Editorial of F is soooo goooooddd. thx man

F is a little overcomplicated I think. Easier way to think about it is to see that every contribution of the lower-valued items on the left is that their contribution is just the number of spaces on the left of each of them plus one (if example $$$a_j < a_i$$$ and $$$j < i$$$, contribution is $$$j + 1$$$, since this is the number of intervals that the lower-valued item gets included in). Multiply this by the number of intervals on the right (

`n - index`

), since it contributes that many more times. Then easy done. Do this with the segment tree by updating the position index in fenwick tree with itself to get contribution over all of them fast (contribution from left side is`query(index) * (n - index)`

). Then do same thing on the right side. (All values are zero indexed in this explanation)UPD: Ok, someone has asked for a clearer explanation, so I have taken a little more time to write it out. It is very large, so I spoilered it.

better explanationEach number contributes to the final sum a certain number of times (multiplier, or coefficient). So the end result is sum of all $$$a_i * mult_i$$$ where a is our array. We will explain this with zero indexing.

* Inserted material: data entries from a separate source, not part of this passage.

Lemma tokenLen_bounds c rest : (1 ≤ tokenLen c rest ≤ S (length rest))%nat.
Proof.
  unfold tokenLen.
  pose proof (run_le IsNumber rest). pose proof (run_le IsSpace rest).
  pose proof (wordLen_bounds rest).
  destruct (IsNumber c); [lia|]. destruct (IsUpper c || IsLower c); lia.
Qed.

(** The three scanners return the last index of the token of the rules. *)
Lemma getNumberEndPos_run v (i : nat) :
  (i < length (bytes v))%nat →
  getNumberEndPos v (Z.of_nat i)
  = Some (Z.of_nat (i + run IsNumber (drop (S i) (bytes v)))).
Proof.
  intros Hi. unfold getNumberEndPos.
  replace (Z.of_nat i + 1) with (Z.of_nat (S i)) by lia.
  rewrite scanWhile_run by (auto using fuelFor_enough; lia).
  simpl. f_equal. lia.
Qed.

Lemma getSpaceEndPos_run v (i : nat) :
  (i < length (bytes v))%nat →
  getSpaceEndPos v (Z.of_nat i)
  = Some (Z.of_nat (i + run IsSpace (drop (S i) (bytes v)))).
Proof.
  intros Hi. unfold getSpaceEndPos.
  replace (Z.of_nat i + 1) with (Z.of_nat (S i)) by lia.
  rewrite scanWhile_run by (auto using fuelFor_enough; lia).
  simpl. f_equal. lia.
Qed.

Lemma getWordEndPos_wordLen v (i : nat) :
  (i < length (bytes v))%nat →
  getWordEndPos v (Z.of_nat i)
  = Some (Z.of_nat (i + wordLen (drop (S i) (bytes v))) - 1).
Proof.
  intros Hi. unfold getWordEndPos, wordLen.
  replace (Z.of_nat i + 1) with (Z.of_nat (S i)) by lia.
  rewrite len_bytes, byteAt_nat.
  destruct (Z.ltb_spec (Z.of_nat (S i)) (Z.of_nat (length (bytes v))))
    as [Hlt|Hge].
  - destruct (lookup_lt_is_Some_2 (bytes v) (S i)) as [next Hnext]; [lia|].
    rewrite Hnext. simpl. rewrite (drop_S _ _ _ Hnext).
    destruct (IsUpper next) eqn:Hup.
    + rewrite scanWhile_run by (auto using fuelFor_enough; lia). simpl.
      rewrite (drop_S _ _ _ Hnext). simpl. rewrite Hup.
      set (k := run IsUpper (drop (S (S i)) (bytes v))).
      pose proof (run_le IsUpper (drop (S (S i)) (bytes v))) as Hk.
      rewrite length_drop in Hk. fold k in Hk.
      rewrite byteAt_nat. rewrite <- (drop_S _ _ _ Hnext), drop_drop.
      change (S i + S k)%nat with (S (i + S k)).
      destruct (Z.ltb_spec (Z.of_nat (S (i + S k)))
                  (Z.of_nat (length (bytes v)))) as [Hlt'|Hge'].
      * destruct (lookup_lt_is_Some_2 (bytes v) (S (i + S k)))
          as [after Hafter]; [lia|].
        rewrite Hafter. simpl. rewrite (drop_S _ _ _ Hafter).
        destruct (IsDigit after); f_equal; lia.
      * rewrite drop_ge by lia. f_equal. lia.
    + rewrite scanWhile_run by (auto using fuelFor_enough; lia). simpl.
      rewrite (drop_S _ _ _ Hnext). simpl. f_equal. lia.
  - simpl. rewrite scanWhile_run by (auto using fuelFor_enough; lia). simpl.
    rewrite drop_ge by lia. simpl. f_equal. lia.
Qed.
End Splitter.

Section SplitLoop.
Import unicode strings camelcase rules.
Implicit Types (v : string) (l : list ascii) (p : ascii → bool).
Local Arguments scanWhile : simpl never.
Local Arguments fuelFor : simpl never.

Lemma splitLoop_step v fuel (i : nat) acc c :
  bytes v !! i = Some c →
  splitLoop (S fuel) v (Z.of_nat i) acc
  = if classified c
    then let e := Z.of_nat (i + tokenLen c (drop (S i) (bytes v))) in
         splitLoop fuel v e (acc ++ [e])
    else splitLoop fuel v (Z.of_nat (S i)) acc.
Proof.
  intros Hc. pose proof (lookup_lt_Some _ _ _ Hc) as Hi.
  unfold splitLoop; fold splitLoop. rewrite len_bytes.
  destruct (Z.ltb_spec (Z.of_nat i) (Z.of_nat (length (bytes v)))); [|lia].
  rewrite byteAt_nat, Hc. simpl. unfold classified, tokenLen.
  destruct (IsNumber c); simpl.
  { rewrite getNumberEndPos_run by done. simpl.
    by replace (Z.of_nat (i + run IsNumber (drop (S i) (bytes v))) + 1)
      with (Z.of_nat (i + S (run IsNumber (drop (S i) (bytes v))))) by lia. }
  destruct (IsUpper c || IsLower c); simpl.
  { rewrite getWordEndPos_wordLen by done. simpl.
    by replace (Z.of_nat (i + wordLen (drop (S i) (bytes v))) - 1 + 1)
      with (Z.of_nat (i + wordLen (drop (S i) (bytes v)))) by lia. }
  destruct (IsSpace c); simpl.
  { rewrite getSpaceEndPos_run by done. simpl.
    by replace (Z.of_nat (i + run IsSpace (drop (S i) (bytes v))) + 1)
      with (Z.of_nat (i + S (run IsSpace (drop (S i) (bytes v))))) by lia. }
  by replace (Z.of_nat i + 1) with (Z.of_nat (S i)) by lia.
Qed.

Lemma take_drop_split {A} (l : list A) (s pos e : nat) :
  (s ≤ pos ≤ e)%nat →
  take (e - s) (drop s l)
  = take (pos - s) (drop s l) ++ take (e - pos) (drop pos l).
Proof.
  intros H. replace (e - s)%nat with ((pos - s) + (e - pos))%nat by lia.
  rewrite <- take_take_drop, drop_drop.
  by replace (s + (pos - s))%nat with pos by lia.
Qed.

(** The loop of [Split] computes the end indexes of the tokens of the
    rules. *)
Lemma splitLoop_tokens v fuel fuelT (s pos : nat) acc :
  (s ≤ pos ≤ length (bytes v))%nat →
  (length (bytes v) - pos < fuel)%nat →
  (length (bytes v) - pos ≤ fuelT)%nat →
  ∃ ends,
    splitLoop fuel v (Z.of_nat pos) acc = Some (acc ++ ends)
    ∧ chain (Z.of_nat s) ends (len v)
    ∧ cut (bytes v) (Z.of_nat s) ends
      = tokensFrom fuelT (take (pos - s) (drop s (bytes v)))
          (drop pos (bytes v)).
Proof.
  revert fuelT s pos acc.
  induction fuel as [|fuel IH]; intros fuelT s pos acc Hpos Hfuel HfuelT;
    [lia|].
  destruct (decide (pos < length (bytes v))%nat) as [Hlt|Hge].
  - destruct (lookup_lt_is_Some_2 (bytes v) pos) as [c Hc]; [done|].
    destruct fuelT as [|fuelT]; [lia|].
    rewrite (splitLoop_step _ _ _ _ _ Hc), (drop_S _ _ _ Hc).
    cbn [tokensFrom]. destruct (classified c).
    + pose proof (tokenLen_bounds c (drop (S pos) (bytes v))) as Hn.
      rewrite length_drop in Hn.
      set (n := tokenLen c (drop (S pos) (bytes v))) in *. cbv zeta.
      destruct (IH fuelT (pos + n)%nat (pos + n)%nat
                  (acc ++ [Z.of_nat (pos + n)]))
        as (ends & Hrun & Hchain & Hcut); [lia..|].
      exists (Z.of_nat (pos + n) :: ends). split_and!.
      * by rewrite Hrun, <- app_assoc.
      * cbn [chain]. split; [rewrite len_bytes; lia | done].
      * cbn [cut]. rewrite Hcut. f_equal.
        -- f_equal. rewrite <- (drop_S _ _ _ Hc).
           replace (Z.to_nat (Z.of_nat (pos + n) - Z.of_nat s))
             with ((pos + n) - s)%nat by lia.
           rewrite Nat2Z.id, (take_drop_split _ s pos) by lia.
           do 2 f_equal. lia.
        -- f_equal.
           ++ replace (pos + n - (pos + n))%nat with O by lia. done.
           ++ by rewrite <- (drop_S _ _ _ Hc), drop_drop.
    + destruct (IH fuelT s (S pos) acc) as (ends & Hrun & Hchain & Hcut);
        [lia..|].
      exists ends. split_and!; [done..|]. rewrite Hcut. f_equal.
      replace (S pos - s)%nat with ((pos - s) + 1)%nat by lia.
      rewrite <- take_take_drop, drop_drop.
      replace (s + (pos - s))%nat with pos by lia.
      by rewrite (drop_S _ _ _ Hc).
  - exists []. rewrite (drop_ge _ pos) by lia.
    unfold splitLoop; fold splitLoop. rewrite len_bytes.
    destruct (Z.ltb_spec (Z.of_nat pos) (Z.of_nat (length (bytes v))));
      [lia|].
    rewrite app_nil_r. split_and!; [done..|]. by destruct fuelT.
Qed.

(** [extractWordsByIndexes] cuts the string at a subdivision. *)
Lemma extractLoop_cut v fuel (pre post : list Z) words :
  let start := default 0 (last pre) in
  0 ≤ start → chain start post (len v) →
  (length post < fuel)%nat →
  extractLoop fuel v (pre ++ post) (Z.of_nat (length pre)) words
  = Some (words ++ cut (bytes v) start post).
Proof.
  revert fuel pre words.
  induction post as [|e post IH]; intros fuel pre words start H0 Hchain Hfuel;
    (destruct fuel as [|fuel]; [simpl in Hfuel; lia|]);
    unfold extractLoop; fold extractLoop.
  - rewrite app_nil_r.
    destruct (Z.ltb_spec (Z.of_nat (length pre)) (Z.of_nat (length pre)));
      [lia|]. by rewrite app_nil_r.
  - destruct Hchain as [He Hchain].
    rewrite length_app. simpl length.
    destruct (Z.ltb_spec (Z.of_nat (length pre))
                (Z.of_nat (length pre + S (length post)))); [|lia].
    assert (index (pre ++ e :: post) (Z.of_nat (length pre)) = Some e)
      as ->.
    { unfold index. destruct (Z.leb_spec 0 (Z.of_nat (length pre))); [|lia].
      rewrite Nat2Z.id. by apply list_lookup_middle. }
    simpl.
    destruct (Z.leb_spec 0 e); [|lia].
    destruct (Z.leb_spec e (len v)); [|lia]. simpl.
    assert ((if Z.of_nat (length pre) =? 0 then Some 0
             else index (pre ++ e :: post) (Z.of_nat (length pre) - 1))
            = Some start) as ->.
    { subst start. destruct pre as [|x pre _] using rev_ind; [done|].
      rewrite last_snoc, length_app. simpl.
      destruct (Z.eqb_spec (Z.of_nat (length pre + 1)) 0); [lia|].
      unfold index.
      destruct (Z.leb_spec 0 (Z.of_nat (length pre + 1) - 1)); [|lia].
      replace (Z.to_nat (Z.of_nat (length pre + 1) - 1)) with (length pre)
        by lia.
      rewrite <- app_assoc. by apply list_lookup_middle. }
    simpl. rewrite substr_cut by lia. simpl.
    replace (Z.of_nat (length pre) + 1) with (Z.of_nat (length (pre ++ [e])))
      by (rewrite length_app; simpl; lia).
    replace (pre ++ e :: post) with ((pre ++ [e]) ++ post)
      by (by rewrite <- app_assoc).
    rewrite IH.
    + rewrite last_snoc. simpl. by rewrite <- app_assoc.
    + rewrite last_snoc. simpl. lia.
    + by rewrite last_snoc.
    + simpl in Hfuel. lia.
Qed.

(** The refinement: on a valid string the code returns the tokens of
    the rules. *)
Lemma Split_tokens v : isValid v = true → Split v = Some (tokens v).
Proof.
  intros Hvalid. unfold Split. rewrite Hvalid. cbn [negb].
  destruct (splitLoop_tokens v (fuelFor v) (String.length v) 0 0 [])
    as (ends & Hrun & Hchain & Hcut).
  - lia.
  - apply fuelFor_enough.
  - rewrite length_bytes. lia.
  - change (Z.of_nat 0) with 0 in *. rewrite Hrun. simpl.
    unfold extractWordsByIndexes.
    rewrite (extractLoop_cut v _ [] ends []); [|done..|lia].
    simpl. by rewrite Hcut.
Qed.

Lemma Split_invalid v : isValid v = false → Split v = Some [v].
Proof. intros Hvalid. unfold Split. by rewrite Hvalid. Qed.

(** [Split] never panics. *)
Lemma Split_total v : is_Some (Split v).
Proof.
  destruct (isValid v) eqn:Hvalid.
  - rewrite Split_tokens by done. eauto.
  - rewrite Split_invalid by done. eauto.
Qed.
End SplitLoop.

Section Lossless.
Import unicode strings camelcase rules.
Implicit Types (v : string) (l rest pending : list ascii) (p : ascii → bool).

First, note that the total number of items to the left of index $$$i$$$, including $$$i$$$, is just $$$i + 1$$$, and the total number of items on the right, including $$$i$$$, is $$$n - i$$$.

Now we consider that the multiplier is contributed to by $$$(i + 1) * (n - i)$$$, because this is the total number of segments the number is included in.

Now consider the cases where contribution is increased by an element less than our current element at position $$$i$$$ in the array. Let's call this element as having position $$$j$$$.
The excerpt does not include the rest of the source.